La jurisprudence francophone des Cours suprêmes


recherche avancée

02/03/2022 | FRANCE | N°20-23489

France | France, Cour de cassation, Chambre civile 3, 02 mars 2022, 20-23489


LA COUR DE CASSATION, TROISIÈME CHAMBRE CIVILE, a rendu l'arrêt suivant :

CIV. 3

MF

COUR DE CASSATION
______________________

Audience publique du 2 mars 2022

Cassation partielle

Mme TEILLER, président

Arrêt n° 225 F-D

Pourvoi n° V 20-23.489

R É P U B L I Q U E F R A N Ç A I S E

_________________________

AU NOM DU PEUPLE FRANÇAIS
_________________________

ARRÊT DE LA COUR DE CASSATION, TROISIÈME CHAMBRE CIVILE, DU 2 MARS 2022

1°/ M. [G] [K], domicilié [Adresse 1],

2°/ Mme [

E] [K], domiciliée [Adresse 4],

ont formé le pourvoi n° V 20-23.489 contre l'arrêt rendu le 23 octobre 2020 par la cour d'appel de Montpellier (chambr...

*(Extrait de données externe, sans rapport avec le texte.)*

(* ===== verification/Dispatch.v ===== *)
(** The SDK's server around the connector: registration of the syncers and the calls
    the platform makes (src/vendor/github.com/conductorone/baton-sdk/pkg/connectorbuilder),
    with its retry loop (pkg/retry).

    A builder keeps one map per capability. What a syncer implements is a fixed
    property of the three builders: the role builder provisions, the user builder
    manages accounts and deletes. A call that returns a response together with an
    error is that error. Metrics, tracing, session stores, waiting between attempts
    and cancellation are left out, as is the page token in the text of the error for an
    unchanged token; so are the type-scoped calls, actions, events,
    tickets and credentials the connector does not implement. *)
From S2P Require Import Prelude GoStrings Json ScimModels Http Uhttp NotionClient Sdk.
From S2P Require Import ResourceTypes Pagination RoleBuilder UserBuilder GroupBuilder Config.
From S2P Require Import Connector MockStore.

(** ** Registration *)
Record builder := {
  b_connector : Connector;
  resourceSyncers : gmap string ResourceSyncerV2;
  resourceProvisioners : gmap string NotionClient;
  resourceDeleters : gmap string userBuilder;
  accountManagers : gmap string userBuilder
}.

Definition empty_builder (d : Connector) : builder :=
  {| b_connector := d; resourceSyncers := ∅; resourceProvisioners := ∅; resourceDeleters := ∅;
     accountManagers := ∅ |}.

(** The type assertions on a syncer. *)
Definition as_provisioner (s : ResourceSyncerV2) : option NotionClient :=
  match s with SRole c => Some c | _ => None end.
Definition as_deleter (s : ResourceSyncerV2) : option userBuilder :=
  match s with SUser b => Some b | _ => None end.
Definition as_accountManager (s : ResourceSyncerV2) : option userBuilder :=
  match s with SUser b => Some b | _ => None end.

Definition addResourceSyncers (b : builder) (typeId : string) (s : ResourceSyncerV2)
    : outcome builder :=
  match resourceSyncers b !! typeId with
  | Some _ => Err (Errorf "error: duplicate resource type found for resource builder %s" [typeId])
  | None =>
      Ok {| b_connector := b_connector b; resourceSyncers := <[typeId := s]> (resourceSyncers b);
            resourceProvisioners := resourceProvisioners b;
            resourceDeleters := resourceDeleters b; accountManagers := accountManagers b |}
  end.

Definition addProvisioner (b : builder) (typeId : string) (s : ResourceSyncerV2)
    : outcome builder :=
  match as_provisioner s with
  | None => Ok b
  | Some p =>
      match resourceProvisioners b !! typeId with
      | Some _ =>
          Err (Errorf "error: duplicate resource type found for resource provisioner v2 %s" [typeId])
      | None =>
          Ok {| b_connector := b_connector b; resourceSyncers := resourceSyncers b;
                resourceProvisioners := <[typeId := p]> (resourceProvisioners b);
                resourceDeleters := resourceDeleters b; accountManagers := accountManagers b |}
      end
  end.

Definition addResourceManager (b : builder) (typeId : string) (s : ResourceSyncerV2)
    : outcome builder :=
  match as_deleter s with
  | None => Ok b
  | Some p =>
      match resourceDeleters b !! typeId with
      | Some _ =>
          Err (Errorf "error: duplicate resource type found for resource deleter %s" [typeId])
      | None =>
          Ok {| b_connector := b_connector b; resourceSyncers := resourceSyncers b;
                resourceProvisioners := resourceProvisioners b;
                resourceDeleters := <[typeId := p]> (resourceDeleters b);
                accountManagers := accountManagers b |}
      end
  end.

Definition addAccountManager (b : builder) (typeId : string) (s : ResourceSyncerV2)
    : outcome builder :=
  match as_accountManager s with
  | None => Ok b
  | Some p =>
      match accountManagers b !! typeId with
      | Some _ =>
          Err (Errorf "error: duplicate resource type found for account manager %s" [typeId])
      | None =>
          Ok {| b_connector := b_connector b; resourceSyncers := resourceSyncers b;
                resourceProvisioners := resourceProvisioners b;
                resourceDeleters := resourceDeleters b;
                accountManagers := <[typeId := p]> (accountManagers b) |}
      end
  end.

Definition addResourceType (b : builder) (s : ResourceSyncerV2) : outcome builder :=
  let rType := rty_Id (syncer_ResourceType s) in
  let*? b := addResourceSyncers b rType s in
  let*? b := addProvisioner b rType s in
  let*? b := addResourceManager b rType s in
  addAccountManager b rType s.

Fixpoint addResourceTypes (b : builder) (ss : list ResourceSyncerV2) : outcome builder :=
  match ss with
  | [] => Ok b
  | s :: ss' => let*? b := addResourceType b s in addResourceTypes b ss'
  end.

Definition NewConnector (d : Connector) : outcome builder :=
  addResourceTypes (empty_builder d) (ResourceSyncers d).

(** ** Retrying *)
Definition retryable (e : error) : bool :=
  bool_decide (error_code e = codes_Unavailable) ||
  bool_decide (error_code e = codes_DeadlineExceeded).

(** The loop around [ShouldWaitAndRetry]: at most [max] further attempts. *)
Fixpoint with_retry {S A} (max : nat) (m : go S A) : go S A := λ s,
  match m s with
  | (Err e, s') =>
      if retryable e then
        match max with
        | O => (Err e, s')
        | Datatypes.S max' => with_retry max' m s'
        end
      else (Err e, s')
  | r => r
  end.

(** ** Calls *)
Definition validateExclusionGroupAnnotations (ents : list Entitlement) : option error :=
  match find (λ e, 1 <? length (filter (λ a, MessageIs a (EntitlementExclusionGroup "" 0 false) = true)
                                  (en_Annotations e))) ents with
  | Some e =>
      Some (StatusError codes_InvalidArgument
              (fmt_Sprintf "entitlement %s has multiple ExclusionGroup annotations; an entitlement may belong to at most one exclusion group"
                 [en_Id e]))
  | None => None
  end.

(** The syncers are iterated in map order. *)
Definition ListResourceTypes {MR : MapRange} (b : builder) : outcome (list ResourceType) :=
  match map (λ kv, syncer_ResourceType kv.2) (range_map (resourceSyncers b)) with
  | [] => Err (StatusError codes_FailedPrecondition "no resource builders found")
  | out => Ok out
  end.

Section calls.
Context {W : Type} `{!HttpTransport W}.
Abbreviation M := (go (http_state W)).

Definition token_of (r : option SyncOpResults) : text :=
  match r with Some res => NextPageToken res | None => TEmpty end.

(** What the three listing calls share: the syncer's error is wrapped, and a next
    page token equal to the one of the request is an error. *)
Definition page_call {A} (m : M (list A * option SyncOpResults)) (tok : text)
    (failed : error → error) (unchanged : error) : M (list A * text) :=
  let* r := wrap m failed in
  if bool_decide (tok ≠ TEmpty) && bool_decide (tok = token_of r.2) then fail unchanged
  else ret (r.1, token_of r.2).

Definition ListResources (b : builder) (typeId : string) (tok : text)
    : M (list Resource * text) :=
  match resourceSyncers b !! typeId with
  | None =>
      fail (StatusError codes_NotFound
              (fmt_Sprintf "error: list resources with unknown resource type %s" [typeId]))
  | Some rb =>
      page_call (syncer_List rb tok) tok
        (Wrapf "error: listing resources failed: %w" [])
        (StatusError codes_Internal
           "listing resources failed: next page token unchanged - likely a connector bug")
  end.

Definition ListEntitlements (b : builder) (resource : option Resource) (tok : text)
    : M (list Entitlement * text) :=
  match resource with
  | None => fail (StatusError codes_InvalidArgument "error: list entitlements requires a resource")
  | Some r =>
      match resourceSyncers b !! GetResourceType r with
      | None =>
          fail (StatusError codes_NotFound
                  (fmt_Sprintf "error: list entitlements with unknown resource type %s"
                     [GetResourceType r]))
      | Some rb =>
          let* out := page_call (lift (syncer_Entitlements rb r)) tok
            (Wrapf "error: listing entitlements failed: %w" [])
            (StatusError codes_Internal
               "listing entitlements failed: next page token unchanged - likely a connector bug") in
          match validateExclusionGroupAnnotations out.1 with
          | Some err => fail err
          | None => ret out
          end
      end
  end.

Definition ListGrants (b : builder) (resource : option Resource) (tok : text)
    : M (list Grant_ * text) :=
  match resource with
  | None => fail (StatusError codes_InvalidArgument "error: list grants requires a resource")
  | Some r =>
      match resourceSyncers b !! GetResourceType r with
      | None =>
          fail (StatusError codes_NotFound
                  (fmt_Sprintf "error: list grants with unknown resource type %s"
                     [GetResourceType r]))
      | Some rb =>
          page_call (syncer_Grants rb r) tok
            (Wrapf "error: listing grants for resource %s/%s failed: %w"
               [GetResourceType r; GetResource r])
            (StatusError codes_Internal
               (fmt_Sprintf "listing grants for resource %s/%s failed: next page token unchanged - likely a connector bug"
                  [GetResourceType r; GetResource r]))
      end
  end.

(** The getters on nil messages give the empty resource type. *)
Definition entitlement_type (e : option Entitlement) : string :=
  match e ≫= en_Resource with Some r => GetResourceType r | None => "" end.

Definition builder_Grant (b : builder) (principal : option Resource)
    (entitlement : option Entitlement) : M (list Grant_ * Annotations) :=
  let rt := entitlement_type entitlement in
  match resourceProvisioners b !! rt with
  | None =>
      fail (StatusError codes_Unimplemented
              (fmt_Sprintf "resource type %s does not have provisioner configured" [rt]))
  | Some c =>
      wrap (with_retry 3 (Grant c principal entitlement)) (Wrapf "grant failed: %w" [])
  end.

Definition builder_Revoke (b : builder) (grant : option Grant_) : M Annotations :=
  let rt := entitlement_type (grant ≫= gr_Entitlement) in
  match resourceProvisioners b !! rt with
  | None =>
      fail (StatusError codes_Unimplemented
              (fmt_Sprintf "resource type %s does not have provisioner configured" [rt]))
  | Some c => wrap (with_retry 3 (Revoke c grant)) (Wrapf "revoke failed: %w" [])
  end.

(** The account manager for the requested type: the only one, or the one of the
    [user] type, when none is named. *)
Definition account_manager {MR : MapRange} (b : builder) (typeId : string)
    : outcome userBuilder :=
  match range_map (accountManagers b) with
  | [] => Err (StatusError codes_Unimplemented "connector does not have account manager configured")
  | (_, am) :: rest =>
      if String.eqb typeId "" then
        if bool_decide (rest = []) then Ok am
        else
          match accountManagers b !! "user" with
          | Some am => Ok am
          | None =>
              Err (StatusError codes_Unimplemented
                "connector has multiple account managers configured, but no resource type specified, and no default account manager configured")
          end
      else
        match accountManagers b !! typeId with
        | Some am => Ok am
        | None =>
            Err (StatusError codes_Unimplemented
              (fmt_Sprintf "connector does not have account manager configured for resource type: %s"
                 [typeId]))
        end
  end.

(** The request carries neither credential options nor encryption configurations,
    and the connector returns no plaintexts: nothing is converted or encrypted. *)
Definition builder_CreateAccount {MR : MapRange} (b : builder) (typeId : string)
    (Profile : gmap string pvalue) : M Resource :=
  let* am := lift (account_manager b typeId) in
  wrap (CreateAccount am Profile) (Wrapf "error: create account failed: %w" []).

Definition DeleteResource (b : builder) (resourceId : option ResourceId) : M Annotations :=
  let rt := match resourceId with Some i => ri_ResourceType i | None => "" end in
  match resourceDeleters b !! rt with
  | None =>
      fail (StatusError codes_Unimplemented
              (fmt_Sprintf "resource type %s does not have resource Delete() configured" [rt]))
  | Some d => wrap (Delete d resourceId) (Wrapf "error: delete resource failed: %w" [])
  end.

Definition builder_Validate (b : builder) : M Annotations :=
  wrap (with_retry 5 (Validate (b_connector b))) (Wrapf "validate failed: %w" []).

(** [Cleanup] clears the response caches. *)
Definition Cleanup (b : builder) : M unit := λ s, (Ok tt, ClearCaches s).
End calls.

(** ** Capabilities *)
Inductive capability : Type :=
  | CAPABILITY_SYNC | CAPABILITY_PROVISION | CAPABILITY_ACCOUNT_PROVISIONING
  | CAPABILITY_RESOURCE_DELETE.

(** The capabilities of one registered type, in the order they are appended. *)
Definition type_capabilities (b : builder) (typeId : string) : list capability :=
  match resourceSyncers b !! typeId with
  | None => []
  | Some _ =>
      [CAPABILITY_SYNC] ++
      match resourceProvisioners b !! typeId with Some _ => [CAPABILITY_PROVISION] | None => [] end ++
      match accountManagers b !! typeId with
      | Some _ => [CAPABILITY_ACCOUNT_PROVISIONING] | None => [] end ++
      match resourceDeleters b !! typeId with
      | Some _ => [CAPABILITY_RESOURCE_DELETE] | None => [] end
  end.

(** ** Lemmas *)
Definition registered (d : Connector) : builder :=
  let u := newUserBuilder (cn_client d) (connectorOpts d) in
  {| b_connector := d;
     resourceSyncers :=
       <["role" := SRole (cn_client d)]> (<["group" := SGroup (cn_client d)]>
         (<["user" := SUser u]> ∅));
     resourceProvisioners := <["role" := cn_client d]> ∅;
     resourceDeleters := <["user" := u]> ∅;
     accountManagers := <["user" := u]> ∅ |}.

Lemma NewConnector_registered d : NewConnector d = Ok (registered d).
Proof. destruct d. vm_compute. reflexivity. Qed.

(** A call whose error is not transient is made once. *)
Lemma with_retry_done {S A} n (m : go S A) s r s' :
  m s = (r, s') → (∀ e, r = Err e → retryable e = false) → with_retry n m s = (r, s').
Proof.
  intros Hm Hr. destruct n; simpl; rewrite Hm; destruct r as [a|e|w]; try done;
    by rewrite (Hr e).
Qed.

Lemma with_retry_again {S A} n (m : go S A) s e s' :
  m s = (Err e, s') → retryable e = true →
  with_retry (Datatypes.S n) m s = with_retry n m s'.
Proof. intros Hm He. simpl. by rewrite Hm, He. Qed.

LA COUR DE CASSATION, TROISIÈME CHAMBRE CIVILE, a rendu l'arrêt suivant :

CIV. 3

MF

COUR DE CASSATION
______________________

Audience publique du 2 mars 2022

Cassation partielle

Mme TEILLER, président

Arrêt n° 225 F-D

Pourvoi n° V 20-23.489

R É P U B L I Q U E F R A N Ç A I S E

_________________________

AU NOM DU PEUPLE FRANÇAIS
_________________________

ARRÊT DE LA COUR DE CASSATION, TROISIÈME CHAMBRE CIVILE, DU 2 MARS 2022

1°/ M. [G] [K], domicilié [Adresse 1],

2°/ Mme [E] [K], domiciliée [Adresse 4],

ont formé le pourvoi n° V 20-23.489 contre l'arrêt rendu le 23 octobre 2020 par la cour d'appel de Montpellier (chambre de l'expropriation), dans le litige les opposant :

1°/ à la Société d'aménagement de Montpellier méditerranée métropôle (SA3M), société publique locale, dont le siège est [Adresse 2],

2°/ au commissaire du gouvernement du département de l'Hérault, domicilié [Adresse 3],

défendeurs à la cassation.

Les demandeurs invoquent, à l'appui de leur pourvoi, les deux moyens de cassation annexés au présent arrêt.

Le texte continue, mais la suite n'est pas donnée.